10. Accuracy of Survey-Based Assessment of Eligibility for Medication Abortion Compared to Clinician Assessment
Medication abortion is well-established as extremely safe and is the most commonly sought form of abortion in the United States. However, due to increasing restrictions on abortion access, numerous studies are being conducted on novel forms of care delivery for medication abortion. Pre-existing studies have shown that most patients can accurately estimate their gestational age without using an ultrasound, therefore decreasing the need for in-person visits. The authors of this paper sought to explore this theme even further by studying whether patients are able to establish their own eligibility for medication abortion using a survey format.

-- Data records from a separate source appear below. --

(** C8.  The client's exit status is the shell's.  A client that has ended read
    an error, when its status is 0 or 1; or the closing message of a client that
    left, with 0; or the closing message of a shell that did end, and then its
    status is the one the shell ended with, or 0 if there was none. *)
Theorem exit_status_true :
  forall W (HW : Writer W) werr (w0 : W) es y res,
    full_writes W -> as_RemoteExit werr = None -> Forall event_ok es ->
    sys_run werr es (sys_started w0) = Some y -> mn_pc (mn (cli y)) = MnDone res ->
    let code := fst (exit_of (fst res)) in
    exists e, res = relay e
      /\ (as_RemoteExit e = None /\ (code = 0 \/ code = 1)
          \/ e = RemoteExit 0 "client disconnected" /\ code = 0
          \/ exists x, exited es x /\ e = RemoteExit (default 0 (exit_status x)) "ssh session closed"
                       /\ code = default 0 (exit_status x)).
Proof.
  intros W HW werr w0 es y res Hfull Hwerr Hok Hs Hpc code.
  destruct (sys_run_inv werr w0 (exited es) es _ y Hok (fun x Hx => Hx) (sys_started_inv werr w0 _) Hs)
    as [_ [Hm _ _ _ _ _] _ [_ _ _ _ Hsim _ _] Hfr _ _].
  assert (Forall (message_ok (exited es)) (take (down y) (wire (sh (srv y))))) as HF by (by apply Forall_take).
  assert (forall code, exited es (ExitStatus code) -> in_int64 code = true) as Hx.
  { intros c Hin. rewrite Forall_forall in Hok. exact (Hok _ Hin). }
  unfold mn_sim in Hsim. rewrite Hfr, Hpc in Hsim. destruct Hsim as (e & -> & rerr & Hr & Hl). subst code.
  exists e. split; [done|].
  assert (as_RemoteExit e = None -> fst (exit_of (fst (relay e))) = 0 \/ fst (exit_of (fst (relay e))) = 1) as Hown.
  { intros He. unfold relay. rewrite He. destruct (_ || _); cbn; auto. }
  destruct (read_messages _ (exited es) _ _ _ _ _ Hfull HF Hx Hl) as [_ [[-> _]|[->|[[text ->]|[->|(x & Hin & ->)]]]]].
  - left. auto.
  - left. assert (as_RemoteExit (Wrap "stdout: " werr) = None) as He by exact Hwerr. auto.
  - left. auto.
  - right. by left.
  - right. right. exists x. split_and!; [done..|]. unfold relay. cbn [as_RemoteExit in_chain].
    destruct (_ =? 0) eqn:E; bool_facts; [by rewrite E|done].
Qed.

Lemma exit_status_true_witness :
  exists x, exited session_schedule x /\ exit_status x = Some 3.
Proof.
  destruct (exit_status_true string string_writer (Plain "closed") "" session_schedule (sys_after session_schedule)
    (Some (RemoteExit 3 "ssh session closed"), None)) as (e & He & [(_ & [H|H])|[(_ & H)|(x & Hx & _ & H)]]).
  - by intros w p w' n [= _ <-].
  - reflexivity.
  - repeat constructor.
  - apply sys_after_run. vm_compute. by eexists.
  - vm_compute. reflexivity.
  - discriminate H.
  - discriminate H.
  - discriminate H.
  - exists x. split; [exact Hx|]. destruct x as [|c|]; cbn in H; [discriminate H|by rewrite H|discriminate H].
Defined.

(** The length of a message around a number. *)
Lemma ping_length lit : len (EncodeMessage "ping" (Some (JNum lit))) = len lit + 23.
Proof.
  assert (EncodeMessage "ping" (Some (JNum lit)) = q "{'type':'ping','data':" +:+ (lit +:+ "}")) as -> by reflexivity.
  rewrite !len_app. change (len (q _)) with 22. change (len "}") with 1. lia.
Qed.

(** C38.  The time in a ping comes back in the pong: the client's milliseconds, as
    a float in JSON, are read by the server as the same float, and what it
    prints into the pong reads as that float again, whose integer value is the
    client's time. *)
Theorem ping_comes_back :
  forall millis stdin_ok, 0 <= millis < 2 ^ 53 ->
    exists f text lit, ping_frame millis = Ok f
      /\ handle_frame stdin_ok f = ([SendPong (float_of_Z millis)], true)
      /\ frame_of (WPong (float_of_Z millis)) = TextMessage text
      /\ DecodeMessage text = Some (mkMessage "pong" (Some (JNum lit)))
      /\ ParseFloatLit lit = Some (float_of_Z millis) /\ int_of_float (float_of_Z millis) = millis.
Proof.
  intros millis stdin_ok Hm.
  assert (valid_float (float_of_Z millis) = true /\ int_of_float (float_of_Z millis) = millis) as [Hv Hi].
  { destruct (decide (millis = 0)) as [->|]; [by split|].
    pose proof (float_of_Z_valid millis) as Hv64. destruct (float_of_Z_exact millis) as (k & p & Hk & Hp & Hf); [lia|].
    rewrite Hf in *. split; [exact Hv64|]. unfold int_of_float, trunc_float.
    rewrite Z.shiftl_opp_r, Z.shiftr_div_pow2, Hp by lia. apply Z.div_mul. lia. }
  destruct (json_float_roundtrip _ Hv) as (lit & Hj & Hn & Hr & Hlen).
  assert (wire_clean (JNum lit)) as Hc by (split_and!; [exact Hn|done|cbn; unfold maxNestingDepth; lia]).
  eexists _, _, lit. split; [unfold ping_frame, enc_float; rewrite Hj; reflexivity|].
  split; [|split; [cbn [frame_of]; unfold json_frame, enc_float; rewrite Hj; reflexivity|]].
  - unfold handle_frame. cbn [frame_data]. rewrite ping_length.
    rewrite (proj2 (Z.ltb_ge _ _)) by (unfold maxInputMsgBytes; lia).
    rewrite (proj1 (wire_read _ "ping" Hc eq_refl)). cbn [Type_ Data].
    change ("ping" =?s "input") with false. change ("ping" =?s "resize") with false. change ("ping" =?s "ping") with true.
    cbv iota. cbn [unmarshal_raw dec_float]. by rewrite Hr.
  - split; [exact (proj1 (proj2 (wire_read _ "pong" Hc eq_refl)))|done].
Qed.

Lemma ping_comes_back_witness :
  exists f, ping_frame 1700000000123 = Ok f
    /\ handle_frame (fun _ => true) f = ([SendPong (float_of_Z 1700000000123)], true).
Proof.
  destruct (ping_comes_back 1700000000123 (fun _ => true)) as (f & _ & _ & H1 & H2 & _); [lia|].
  exists f. split; [exact H1|exact H2].
Defined.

More than 1300 individuals participated in the survey, in which they were asked about their gestational age and medical conditions that would prevent them from safely undergoing medication abortion, such as anemia, or currently using an IUD. These responses were then compared to a clinical evaluation. The authors found that fewer than 2.5% of the participants screened themselves as “eligible” when they were, in fact, ineligible for medication abortion. Instead, the vast majority of survey responses agreed with clinical assessments. These results suggest that it may be safe and feasible to allow patients to self-assess for medication abortion eligibility, thereby increasing abortion access and patient autonomy.